● What you are asked to do
Look for the string "reported" in the listing. Copy each line that has it.

*** Data for analysis

Lemma C3_error_event_rejects_witness :
  let data := Samples.error404Data in
  let s := checkFeedWithProgress (Samples.scenario ++ Message (textOf data) :: []) in
  closed s = true /\
  exists e : Exn,
    settled s = Some (Throw e) /\
    (getOpt data "error_type" = Str "download_error" ->
     message e = messageOf (getOpt data "message") /\
     downloadError e =
       Obj [("error_type", Str "DOWNLOAD_ERROR");
            ("error_code", Str "HTTP_ERROR");
            ("message", Undefined);
            ("url", Undefined);
            ("http_status", Num 404);
            ("details", Undefined)]) /\
    (getOpt data "error_type" <> Str "download_error" ->
     downloadError e = Undefined /\
     message e = if truthy (getOpt data "message")
                 then messageOf (getOpt data "message")
                 else msgGeneric).
Proof.
  apply (C3_error_event_rejects Samples.scenario [] (textOf Samples.error404Data)
           Samples.error404Data).
  - right. repeat constructor;
      [exists (textOf Samples.startData), Samples.startData, "start"
      |exists (textOf Samples.downloadingData), Samples.downloadingData, "downloading"
      |exists (textOf Samples.progressData), Samples.progressData, "progress"];
      simpl; tauto.
  - reflexivity.
  - reflexivity.
Defined.

(** C3 as stated fails: an [error] event that is not a download error and
    has a [message] is rejected with that message, not with the generic
    one. *)
Lemma C3_generic_message_counterexample :
  let data := Samples.errorWithMessageData in
  let s := checkFeedWithProgress [Message (textOf data)] in
  get data "type" = Ok (Str "error") /\
  getOpt data "error_type" <> Str "download_error" /\
  settled s = Some (Throw (Error "Feed is empty")) /\
  message (Error "Feed is empty") <> msgGeneric.
Proof.
  cbv zeta. repeat split; try reflexivity; discriminate.
Qed.

End StreamClaims.

(** ** The job poller *)
Section PollerFacts.
Import JS Eff Http Poller PollerNotions.

Variable baseUrl : string.
Variable jobId : Value.



Lemma rejectFailed_failureOf (error : Value) :
  rejectFailed error = reject (failureOf error).
Proof.
  unfold rejectFailed, failureOf.
  destruct (truthy error && typeofObject error); [|reflexivity].
  destruct (isStr "download_error" (getOpt error "error_type")); reflexivity.
Qed.



Lemma fire_active (s : State) (r : Result Response * Result Response) :
  timerActive s = true -> fire baseUrl jobId s r = exec (tick baseUrl jobId (fst r) (snd r)) s.
Proof. intros H. unfold fire. rewrite H. reflexivity. Qed.



End PollerFacts.

Section PollerExamples.
Import JS Eff Http Poller PollerNotions.



(** Nor is a text that is neither HTML nor JSON resolved. *)
Example plain_text_result_rejected :
  settled (fire Samples.base (Str "job-1") Samples.polling
             (Ok (Samples.jsonResponse Samples.completedStatus),
              Ok Samples.resultPlainText))
  = Some (Throw (Error "Сервер вернул неожиданный формат: text/plain")).
Proof. reflexivity. Qed.

(** The JSON body [null]: reading [result] of it throws, and the promise
    is rejected with that [TypeError] when the answer is JSON-typed and
    OK, and with "unexpected format" when it is sent as plain text. *)
Example null_result_rejected :
  settled (fire Samples.base (Str "job-1") Samples.polling
             (Ok (Samples.jsonResponse Samples.completedStatus),
              Ok (Samples.jsonResponse Null)))
  = Some (Throw (TypeError "Cannot read properties of null (reading 'result')")) /\
  settled (fire Samples.base (Str "job-1") Samples.polling
             (Ok (Samples.jsonResponse Samples.completedStatus),
              Ok (Http.mkResponse 200 "OK" (Some "text/plain") (Some (textOf Null)))))
  = Some (Throw (Error "Сервер вернул неожиданный формат: text/plain")).
Proof. split; reflexivity. Qed.



End PollerExamples.

(** ** The endpoints *)
Section ApiFacts.
Import JS Eff Http Api.

Ltac api_unfold :=
  unfold notOkBlock, checkFeedNotOk in *;
  unfold text, json, cloneText, blob, bodyText, parse in *;
  st_unfold; simpl in *.

(** Six endpoints look at the content type and the body before anything
    else: an HTML page that is not JSON-typed is reported as the gateway
    being down. *)
Lemma html_page_is_gateway_error (r : Response) :
  isJson (contentType r) = false ->
  looksLikeHtml (raw (bodyText r)) = true ->
  checkSyntax (Ok r) = Throw (Error msgGateway) /\
  getProblematicOffers (Ok r) = Throw (Error msgGateway) /\
  deleteJob (Ok r) = Throw (Error msgGateway) /\
  checkFeedAsync (Ok r) = Throw (Error msgGatewayLong) /\
  getJobStatus (Ok r) = Throw (Error msgGatewayLong) /\
  (ok r = true -> checkFeed (Ok r) = Throw (Error msgGatewayLong)).
Proof.
  intros Hj Hh.
  unfold checkSyntax, getProblematicOffers, deleteJob, checkFeedAsync, getJobStatus,
    checkFeed.
  api_unfold. rewrite Hj. simpl.
  destruct (body r) as [b|]; simpl in *; rewrite ?Hh; simpl.
  - do 5 (split; [reflexivity|]). intros ->. simpl. rewrite Hh. reflexivity.
  - exfalso. vm_compute in Hh. discriminate.
Qed.

(** [checkFeed] on an answer that is not OK looks for an HTML page too,
    with its own test and message. *)
Lemma checkFeed_html_page_not_ok (r : Response) :
  ok r = false ->
  isJson (contentType r) = false ->
  looksLikeHtmlCI (raw (bodyText r)) = true ->
  checkFeed (Ok r) = Throw (Error msgHtmlPage).
Proof.
  intros Ho Hj Hh. unfold checkFeed. api_unfold. rewrite Ho, Hj. simpl.
  destruct (body r) as [b|]; simpl in *;
    [rewrite Hh; reflexivity | exfalso; vm_compute in Hh; discriminate].
Qed.

(** The test for an HTML page is on the exact characters [<!] and
    [<html]: a page that opens with the tag in capitals is taken for a
    body of unexpected format. *)
Example capitals_page_not_recognised :
  checkSyntax (Ok Samples.capitalsPage)
  = Throw (Error "Сервер вернул неожиданный формат: text/html").
Proof. reflexivity. Qed.

(** C4 at [exportToExcel]: the method does not look at the content type or
    for an HTML page. On an HTML error page it throws the [SyntaxError] of
    [response.json()] when the answer is not OK, and returns the page as
    the spreadsheet when it is OK; in neither case the gateway error. *)
Theorem C4_exportToExcel_html_page (r : Response) (t : Text) (msg : string) :
  body r = Some t ->
  isJson (contentType r) = false ->
  looksLikeHtml (raw t) = true ->
  parsed t = Malformed msg ->
  exportToExcel (Ok r) =
    (if ok r then Ok (mkBlob (raw t)) else Throw (SyntaxError msg)) /\
  exportToExcel (Ok r) <> Throw (Error msgGateway) /\
  exportToExcel (Ok r) <> Throw (Error msgGatewayLong).
Proof.
  intros Hb Hj Hh Hp.
  assert (He : exportToExcel (Ok r) =
               if ok r then Ok (mkBlob (raw t)) else Throw (SyntaxError msg)).
  { unfold exportToExcel. api_unfold. destruct (ok r); simpl; rewrite Hb; simpl.
    - reflexivity.
    - rewrite Hp. reflexivity. }
  rewrite He. split; [reflexivity|].
  destruct (ok r); split; discriminate.
Qed.

Lemma C4_exportToExcel_html_page_witness :
  exportToExcel (Ok Samples.badGateway) =
    Throw (SyntaxError "Unexpected token < in JSON at position 0") /\
  checkSyntax (Ok Samples.badGateway) = Throw (Error msgGateway).
Proof.
  destruct (C4_exportToExcel_html_page Samples.badGateway Samples.htmlPage
              "Unexpected token < in JSON at position 0"
              eq_refl eq_refl eq_refl eq_refl) as [He _].
  split; [exact He|reflexivity].
Defined.

(** C9, as the code has it. [deleteJob] returns without raising on an
    answer that is not JSON-typed and no HTML page, OK or not, and on an OK
    JSON-typed answer. It raises the gateway error on an HTML page that is
    not JSON-typed, and it raises on every JSON-typed answer that is not
    OK. *)
Theorem C9_deleteJob_outcomes (r : Response) :
  (isJson (contentType r) = false ->
   deleteJob (Ok r) =
     if looksLikeHtml (raw (bodyText r)) then Throw (Error msgGateway) else Ok tt) /\
  (isJson (contentType r) = true -> ok r = true -> deleteJob (Ok r) = Ok tt) /\
  (isJson (contentType r) = true -> ok r = false ->
   deleteJob (Ok r) =
     Throw (match body r with
            | Some _ =>
                TypeError "Failed to execute 'clone' on 'Response': Response body is already used"
            | None => Error (statusLine r)
            end)).
Proof.
  unfold deleteJob. api_unfold. split; [|split].
  - intros ->. simpl. destruct (body r) as [b|]; simpl.
    + destruct (looksLikeHtml (raw b)); reflexivity.
    + reflexivity.
  - intros -> ->. reflexivity.
  - intros -> ->. simpl. destruct (body r) as [b|]; simpl; [|reflexivity].
    destruct (parsed b) as [v|m]; simpl; [|reflexivity].
    destruct (get v "detail"); reflexivity.
Qed.

Lemma C9_deleteJob_outcomes_witness :
  deleteJob (Ok Samples.jobNotFound) =
    Throw (TypeError "Failed to execute 'clone' on 'Response': Response body is already used") /\
  deleteJob (Ok Samples.resultPlainText) = Ok tt.
Proof.
  destruct (C9_deleteJob_outcomes Samples.jobNotFound) as (_ & _ & H3).
  destruct (C9_deleteJob_outcomes Samples.resultPlainText) as (H1 & _ & _).
  split; [exact (H3 eq_refl eq_refl)|exact (H1 eq_refl)].
Defined.

(** C9 as stated fails: a 404 answer with a JSON body is not OK and no
    HTML page, and [deleteJob] raises on it. *)
Lemma C9_not_ok_json_counterexample :
  ok Samples.jobNotFound = false /\
  looksLikeHtml (raw (bodyText Samples.jobNotFound)) = false /\
  looksLikeHtmlCI (raw (bodyText Samples.jobNotFound)) = false /\
  (exists e : Exn, deleteJob (Ok Samples.jobNotFound) = Throw e) /\
  deleteJob (Ok Samples.jobNotFound) <> Ok tt.
Proof.
  repeat split; try reflexivity.
  - eexists. reflexivity.
  - discriminate.
Qed.

End ApiFacts.

(** ** The upload progress estimator *)
Section EstimatorFacts.
Import JsNumber Home.

Lemma sign_positive (q : Qc) : sign q = Lt <-> (0 < q)%Qc.
Proof.
  unfold sign. rewrite Z.compare_lt_iff. unfold Qclt, Qlt. simpl. lia.
Qed.

Lemma positive_quotient (a b : Qc) : (0 < b)%Qc -> ((0 < a / b)%Qc <-> (0 < a)%Qc).
Proof.
  intros Hb. split; intros Ha.
  - apply (Qcmult_lt_mono_pos_r _ _ b Hb) in Ha.
    rewrite Qcmult_0_l in Ha. unfold Qcdiv in Ha.
    rewrite <- Qcmult_assoc, Qcmult_inv_l, Qcmult_1_r in Ha; [exact Ha|].
    intros Hz. apply (Qclt_not_eq _ _ Hb). symmetry. exact Hz.
  - unfold Qcdiv. apply Qcmult_pos_pos; [exact Ha|apply Qcinv_pos, Hb].
Qed.

Lemma thousand_positive : (0 < Qc_of_Z 1000)%Qc.
Proof. rewrite <- Z2Qc_inj_0. apply (proj1 (Z2Qc_inj_lt 0 1000)). reflexivity. Qed.

(** [timeElapsed > 0] holds exactly when the clock has advanced. *)
Lemma elapsed_positive (d : Z) :
  positive (div (ofZ d) (ofZ 1000)) = (0 <? d).
Proof.
  unfold div, ofZ. change (sign (Qc_of_Z 1000)) with Lt. cbv iota. unfold positive.
  destruct (0 <? d) eqn:Hd.
  - apply Z.ltb_lt in Hd.
    replace (sign (Qc_of_Z d / Qc_of_Z 1000)) with Lt; [reflexivity|].
    symmetry. apply sign_positive, positive_quotient; [apply thousand_positive|].
    rewrite <- Z2Qc_inj_0. apply (proj1 (Z2Qc_inj_lt 0 d)). exact Hd.
  - apply Z.ltb_ge in Hd.
    destruct (sign (Qc_of_Z d / Qc_of_Z 1000)) eqn:Hs; try reflexivity.
    exfalso. apply sign_positive, positive_quotient in Hs; [|apply thousand_positive].
    rewrite <- Z2Qc_inj_0 in Hs. apply (proj2 (Z2Qc_inj_lt 0 d)) in Hs. lia.
Qed.

(** Dividing by a positive number gives a number. *)
Lemma div_by_positive (x : Qc) (y : Number) :
  positive y = true -> isFinite y = true ->
  exists q : Qc, y = Finite q /\ div (Finite x) y = Finite (x / q)%Qc.
Proof.
  destruct y as [q| | |]; simpl; try discriminate. intros Hp _.
  exists q. split; [reflexivity|].
  destruct (sign q); try discriminate. reflexivity.
Qed.

(** Events without a computable length are passed over. *)
Lemma uploadReports_skip (skipped rest : list (Z * ProgressEvent)) (st : Estimator) :
  Forall (fun te => lengthComputable (snd te) = false) skipped ->
  uploadReports st (skipped ++ rest) = uploadReports st rest.
Proof.
  induction 1 as [|[t e] skipped He _ IH]; [reflexivity|].
  simpl in *. unfold onUploadProgress. rewrite He. exact IH.
Qed.

(** The listener leaves behind the time and the byte count of the event
    it has just reported. *)
Lemma uploadReports_last_two (pre skipped : list (Z * ProgressEvent))
    (t1 t2 : Z) (e1 e2 : ProgressEvent) (st : Estimator) :
  lengthComputable e1 = true ->
  Forall (fun te => lengthComputable (snd te) = false) skipped ->
  uploadReports st (pre ++ (t1, e1) :: skipped ++ [(t2, e2)]) =
    (uploadReports st (pre ++ [(t1, e1)]) ++
     uploadReports (mkEstimator t1 (e_loaded e1)) [(t2, e2)])%list.
Proof.
  intros H1 Hs. revert st. induction pre as [|[t e] pre IH]; intros st.
  - simpl. unfold onUploadProgress at 1 2. rewrite H1.
    rewrite (uploadReports_skip skipped _ _ Hs). reflexivity.
  - simpl. destruct (onUploadProgress st t e) as [st' [r|]]; rewrite IH; reflexivity.
Qed.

******

● Result
    else: an HTML page that is not JSON-typed is reported as the gateway
    it has just reported. *)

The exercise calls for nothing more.